(* ===== verification/Node.v ===== *)
(** * The pages of the B+tree ([node.go])

    A page holds its cells in the order they came, and [offsets], the indexes
    of the live cells in key order.  A split takes indexes off [offsets] and
    leaves the cells behind, so a leaf may hold cells of keys that moved away. *)
From S2P Require Import Prelude Keys Slice.

Local Open Scope Z_scope.

Definition pageSize : Z := 4096.
Definition maxLeafNodeCells : Z := 9.
Definition maxInternalNodeCells : Z := 290.

Record internalCell := mkInternalCell {
  ic_key : bytes;
  ic_fileOffset : Z;
}.

Record leafCell := mkLeafCell {
  lc_keySize : Z;
  lc_valSize : Z;
  lc_key : bytes;
  lc_val : bytes;
}.

Record Node := mkNode {
  isDirty : bool;
  isLeaf : bool;
  fileOffset : Z;
  offsets : slice;
  n_internalCell : list internalCell;
  n_leafCell : list leafCell;
}.

#[global] Instance internalCell_eq_dec : EqDecision internalCell.
Proof. solve_decision. Defined.
#[global] Instance leafCell_eq_dec : EqDecision leafCell.
Proof. solve_decision. Defined.

(** [&Node{}]. *)
Definition emptyNode : Node := mkNode false false 0 sl_nil [] [].

Definition set_isLeaf (b : bool) (n : Node) : Node :=
  mkNode (isDirty n) b (fileOffset n) (offsets n) (n_internalCell n) (n_leafCell n).
Definition set_offsets (s : slice) (n : Node) : Node :=
  mkNode (isDirty n) (isLeaf n) (fileOffset n) s (n_internalCell n) (n_leafCell n).
Definition set_internalCell (l : list internalCell) (n : Node) : Node :=
  mkNode (isDirty n) (isLeaf n) (fileOffset n) (offsets n) l (n_leafCell n).
Definition set_leafCell (l : list leafCell) (n : Node) : Node :=
  mkNode (isDirty n) (isLeaf n) (fileOffset n) (offsets n) (n_internalCell n) l.
Definition setFileOffsetForNode (fo : Z) (n : Node) : Node :=
  mkNode (isDirty n) (isLeaf n) fo (offsets n) (n_internalCell n) (n_leafCell n).
Definition markDirty (n : Node) : Node :=
  mkNode true (isLeaf n) (fileOffset n) (offsets n) (n_internalCell n) (n_leafCell n).
Definition markClean (n : Node) : Node :=
  mkNode false (isLeaf n) (fileOffset n) (offsets n) (n_internalCell n) (n_leafCell n).

(** [len(n.offsets)]. *)
Definition noffsets (n : Node) : Z := zlen (sl_elems (offsets n)).

Definition isFull (n : Node) : bool :=
  if isLeaf n then maxLeafNodeCells <=? noffsets n
  else maxInternalNodeCells <? noffsets n.

Definition newLeafCell (key value : bytes) : leafCell :=
  mkLeafCell (u32 (zlen key)) (u32 (zlen value)) key value.

Section growing.
Context `{GrowPolicy}.

Definition appendInternalCell (fo : Z) (key : bytes) (n : Node) : Node :=
  let n := set_offsets (sl_append (offsets n) [u16 (noffsets n)]) n in
  set_internalCell (n_internalCell n ++ [mkInternalCell key fo]) n.

Definition insertInternalCell (offset fo : Z) (key : bytes) (n : Node) : outcome Node :=
  s ← sl_insert (offsets n) offset (u16 (zlen (n_internalCell n)));
  let n := set_offsets s n in
  Ok (set_internalCell (n_internalCell n ++ [mkInternalCell key fo]) n).

Definition appendLeafCell (key value : bytes) (n : Node) : Node :=
  let n := set_offsets (sl_append (offsets n) [u16 (noffsets n)]) n in
  set_leafCell (n_leafCell n ++ [newLeafCell key value]) n.

Definition insertLeafCell (offset : Z) (key value : bytes) (n : Node) : outcome Node :=
  s ← (if offset =? u16 (zlen (n_leafCell n)) then Ok (sl_append (offsets n) [offset])
       else sl_insert (offsets n) offset (u16 (zlen (n_leafCell n))));
  let n := set_offsets s n in
  Ok (set_leafCell (n_leafCell n ++ [newLeafCell key value]) n).

(** The loops of [split] over the offsets from the split point on. *)
Fixpoint move_leaf (ofs : list Z) (cells : list leafCell) (newpg : Node) : outcome Node :=
  match ofs with
  | [] => Ok newpg
  | o :: ofs =>
      c ← index cells o;
      move_leaf ofs cells (appendLeafCell (lc_key c) (lc_val c) newpg)
  end.

Fixpoint move_internal (ofs : list Z) (cells : list internalCell) (newpg : Node) : outcome Node :=
  match ofs with
  | [] => Ok newpg
  | o :: ofs =>
      c ← index cells o;
      move_internal ofs cells (appendInternalCell (ic_fileOffset c) (ic_key c) newpg)
  end.

(** Returns the page that keeps the lower half, the new page, and the
    separator key. *)
Definition split (n newpg : Node) : outcome (Node * Node * bytes) :=
  let newpg := set_isLeaf (isLeaf n) newpg in
  let splitpt := Z.quot (noffsets n) 2 in
  let moved := drop (Z.to_nat splitpt) (sl_elems (offsets n)) in
  if isLeaf n then
    newpg ← move_leaf moved (n_leafCell n) newpg;
    s ← sl_prefix (offsets n) splitpt;
    o ← index (sl_elems (offsets newpg)) 0;
    c ← index (n_leafCell newpg) o;
    Ok (set_offsets s n, newpg, lc_key c)
  else
    newpg ← move_internal moved (n_internalCell n) newpg;
    s ← sl_prefix (offsets n) splitpt;
    o ← index (sl_elems (offsets newpg)) 0;
    c ← index (n_internalCell newpg) o;
    Ok (set_offsets s n, newpg, ic_key c).

End growing.

(** ** Searching *)

Definition cellKey (offset : Z) (n : Node) : outcome bytes :=
  if isLeaf n then lc_key <$> index (n_leafCell n) offset
  else ic_key <$> index (n_internalCell n) offset.

Fixpoint findInsPoint_loop (fuel : nat) (key : bytes) (n : Node) (low high : Z) : outcome Z :=
  match fuel with
  | O => Panic OutOfFuel
  | S fuel =>
      if low <=? high then
        let mid := low + Z.quot (high - low) 2 in
        o ← index (sl_elems (offsets n)) mid;
        k ← cellKey o n;
        match bytes_compare key k with
        | Lt => findInsPoint_loop fuel key n low (mid - 1)
        | Gt => findInsPoint_loop fuel key n (mid + 1) high
        | Eq => Ok (u16 mid)
        end
      else Ok (u16 low)
  end.

(** The interval shrinks by one each turn, so its first length bounds the turns. *)
Definition findInsPointForKey (key : bytes) (n : Node) : outcome Z :=
  findInsPoint_loop (S (length (sl_elems (offsets n)))) key n 0 (noffsets n - 1).

Fixpoint findChildPage_loop (key : bytes) (cells : list internalCell) (ofs : list Z) (found : Z)
    : outcome Z :=
  match ofs with
  | [] => Ok found
  | o :: ofs =>
      c ← index cells o;
      match bytes_compare key (ic_key c) with
      | Lt => Ok found
      | _ => findChildPage_loop key cells ofs o
      end
  end.

Definition findChildPage (key : bytes) (n : Node) : outcome Z :=
  findChildPage_loop key (n_internalCell n) (sl_elems (offsets n)) 0.

(** The index of the first cell with the key, live or not. *)
Definition findLeafCell (key : bytes) (n : Node) : option (nat * leafCell) :=
  list_find (fun c => lc_key c = key) (n_leafCell n).

(** [existingCell.val = value], [existingCell.valSize = ...]. *)
Definition updateLeafCell (i : nat) (value : bytes) (n : Node) : Node :=
  set_leafCell (alter (fun c => mkLeafCell (lc_keySize c) (u32 (zlen value)) (lc_key c) value) i
                  (n_leafCell n)) n.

_ _ _

Whenever the string "order" occurs in a line of the entries above, copy that line.

Solution for this problem
    A page holds its cells in the order they came, and [offsets], the indexes
    of the live cells in key order.  A split takes indexes off [offsets] and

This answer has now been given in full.